== Segment start ==
Lemma tri_run_rung rungs outs rung rest s :
  p_Ladder preset = rungs ++ rung :: rest -> length outs = length rungs ->
  ls_outputs s = outs ++ (pending_output <$> rung :: rest) ->
  tri i (fun f _ => at_work rungs outs f)
    (fprog (run_rung scfg j preset src (source_path dir) (length rungs) rung s)) (rung_post rungs outs rung rest).
Proof.
  intros Hlad Hlen Hls. set (name := artifact_name (p_Container preset) (r_Name rung)).
  assert (Hin : rung ∈ p_Ladder preset) by (rewrite Hlad; set_solver).
  assert (Hleave : forall (p : prog orchE ()) (P : assertion), (forall ds, tri i (fun f _ => owns i j f /\ holds i ds f) (fprog p) (fun _ f _ => holds i ds f)) ->
    (forall f c, wf f -> P f c -> at_work rungs outs f) ->
    tri i P (fprog (p ≫= fun _ => Ret (None : option loop_state))) (rung_post rungs outs rung rest)).
  { intros p P Hp HP. eapply tri_weaken; [intros f c _ H; exact H|by eapply tri_leaving|]. by intros r f c [-> H]. }
  assert (Hws : stable i (fun f _ => at_work rungs outs f)) by apply working_stable.
  unfold run_rung. eapply tri_ocall; [by apply tri_quiet_call|]. intros [e|].
  { apply Hleave; [intros; apply tri_fail_canceled|done]. }
  eapply (tri_ocall i _ _ (fun x f c => match x with
    | Ok d => (dir <> d /\ scratch_dir root d) /\ staged i j preset dir data rungs outs d f c
    | Err _ => at_work rungs outs f end)).
  { rewrite Hscratch. apply tri_mkdir; [done| |done|].
    - intros [d|e]; [apply stable_pure, staged_stable|done].
    - intros f c d o' Hf Hw Hsd Hfr Ho. pose proof (wk_dir _ _ _ _ _ _ _ _ Hw) as Hd.
      assert (dir <> d) by (by intros ->; rewrite Hfr in Hd).
      split; [done|]. split; [|simpl; by rewrite lookup_insert_eq].
      apply (working_elsewhere i j preset dir data rungs outs f d); try done. by rewrite lookup_insert_ne. }
  intros [staging|e]; [|apply Hleave; [intros; apply tri_fail|done]].
  apply tri_pure. intros [Hne Hsd].
  destruct (preset_args preset src rung staging (source_path dir) Hvalid) as (Hext & args & Hargs).
  rewrite (Join_scratch root) in Hargs; [|done|done|by apply artifact_part].
  eapply tri_ocall.
  { eapply (tri_transcode i j preset dir data rungs outs staging Hne); [exact Hargs|reflexivity|].
    by apply (artifact_part rung). }
  intros [samples outcome]. cbn [snd].
  eapply tri_obind.
  { apply tri_on_samples; [apply waited_stable|intros f c _ Hp; apply waited_staged in Hp; apply Hp|].
    intros f c d' _ Hp Ho. assert (Hs : staged i j preset dir data rungs outs staging (store_done i f d') c).
    { apply waited_staged in Hp as [Hw Hd]. split; [by apply working_statement|done]. }
    unfold waited in *. case_bool_decide; [|done]. split; [done|]. exact (proj2 Hp). }
  intros s1. apply tri_pure. intros (g & Hg & Hs1). cbn [ls_outputs] in Hs1. rewrite Hls in Hs1.
  unfold set_output in Hs1. rewrite <-Hlen in Hs1. cbn [fmap list_fmap] in Hs1. rewrite !alter_at in Hs1.
  assert (Hrem : forall P, stable i P -> (forall f c, P f c -> staged i j preset dir data rungs outs staging f c) ->
    tri i P (fcall _ (RemoveAll staging)) (fun _ f _ => at_work rungs outs f)).
  { intros P HsP HP. apply tri_remove; [done|done|by intros f c _ [_ H]%HP|].
    intros f c o' dirs' Hf [Hw _]%HP Ho Hd. apply (working_elsewhere i j preset dir data rungs outs f staging); try done.
    rewrite Hd by done. apply Hw. }
  destruct outcome as [er|].
  { eapply tri_ocall; [apply Hrem; [apply waited_stable|intros f c; apply waited_staged]|]. intros [].
    eapply tri_ocall; [by apply tri_quiet_call|].
    intros [e|]; (apply Hleave; [intros; first [apply tri_fail_canceled|apply tri_fail]|done]). }
  rewrite bool_decide_eq_true_2 by done.
  apply (tri_weaken i _ (fun f c => exists t, encodes args data t /\
    staged i j preset dir data rungs outs staging f c /\ mirrors (fm_obj f) staging t) _ (rung_post rungs outs rung rest));
    [|apply tri_exists; intros t|done].
  { intros f c _ [Hs (t & He & Hm)]. by exists t. }
  apply tri_pure. intros Henct. pose proof (transcode_args _ _ _ _ Hargs) as [_ Hlast].
  destruct (encodes_writes args data t staging name Henct) as [content Hcont].
  { split; [exact Hlast|]. by apply (artifact_part rung). }
  eapply tri_ocall.
  { apply (tri_put_dir i j preset dir data rungs outs staging Hne rung t); [by apply rung_no_slash|].
    apply Forall_forall. intros r Hr. split; [apply rung_no_slash; rewrite Hlad; set_solver|].
    pose proof (wf_unique _ Hvalid) as Hnd. rewrite Hlad, fmap_app, NoDup_app in Hnd. destruct Hnd as (_ & Hnd & _).
    intros Heq. apply (Hnd (r_Name r)); [apply list_elem_of_fmap; by exists r|]. rewrite Heq. left. }
  intros [ks|e].
  2:{ eapply tri_ocall; [apply Hrem; [apply staged_stable|done]|]. intros [].
      eapply tri_ocall; [by apply tri_quiet_call|].
      intros [e'|]; (apply Hleave; [intros; first [apply tri_fail_canceled|apply tri_fail]|done]). }
  apply (tri_weaken i _ (fun f c => ks = file_key (out_prefix j rung) <$> (tree_files [] t).*1 /\
    storing i j preset dir data rungs outs staging rung t (tree_files [] t) f c) _ (rung_post rungs outs rung rest));
    [by intros f c _ []| |done].
  apply tri_pure. intros ->.
  assert (Hst : stable i (fun f _ => at_work rungs outs f /\ tree_stored j rung (tree_files [] t) f)).
  { intros f f' c Hf [Hw Ht] Hr. split; [by apply (Hws f)|]. eapply tree_stored_stable; [exact Hf|apply Hw|exact Hr|exact Ht]. }
  apply (tri_ocall i _ _ (fun _ f _ => at_work rungs outs f /\ tree_stored j rung (tree_files [] t) f)).
  { apply tri_remove; [apply storing_stable|exact Hst|by intros f c _ [[_ H] _]|].
    intros f c o' dirs' Hf ((Hw & _) & _ & Ht) Ho Hd. split.
    - apply (working_elsewhere i j preset dir data rungs outs f staging); try done. rewrite Hd by done. apply Hw.
    - unfold tree_stored. simpl. by rewrite (oi_objects _ _ _ Ho). }
  intros []. apply tri_oret; [exact Hst|]. intros f c _ [Hw Ht]. cbn [rung_post ls_outputs].
  unfold set_output. rewrite <-Hlen, Hs1, alter_at. eexists. split; [by rewrite <-app_assoc|].
  destruct Hw as [Ho Hd Hfi Hsrc Hdone]. split; try done. apply Forall2_app; [done|]. constructor; [|constructor].
  assert (Hkey : out_prefix j rung +:+ "/" +:+ name ∈ file_key (out_prefix j rung) <$> (tree_files [] t).*1).
  { apply list_elem_of_fmap. exists [name]. split; [done|]. apply list_elem_of_fmap. by exists ([name], content). }
  rewrite primaryArtifact_found by done.
  exists src, (source_path dir), staging, args, (staging +:+ "/" +:+ name), t, content. split_and!; try done.
  - simpl. by rewrite Hg.
  - unfold tree_stored in Ht. rewrite Forall_forall in Ht. by apply (Ht ([name], content)).
Qed.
== Segment end ==
• [Required action] Each line of the entries that contains the word "length" should be listed.

• [Response below]
  p_Ladder preset = rungs ++ rung :: rest -> length outs = length rungs ->
    (fprog (run_rung scfg j preset src (source_path dir) (length rungs) rung s)) (rung_post rungs outs rung rest).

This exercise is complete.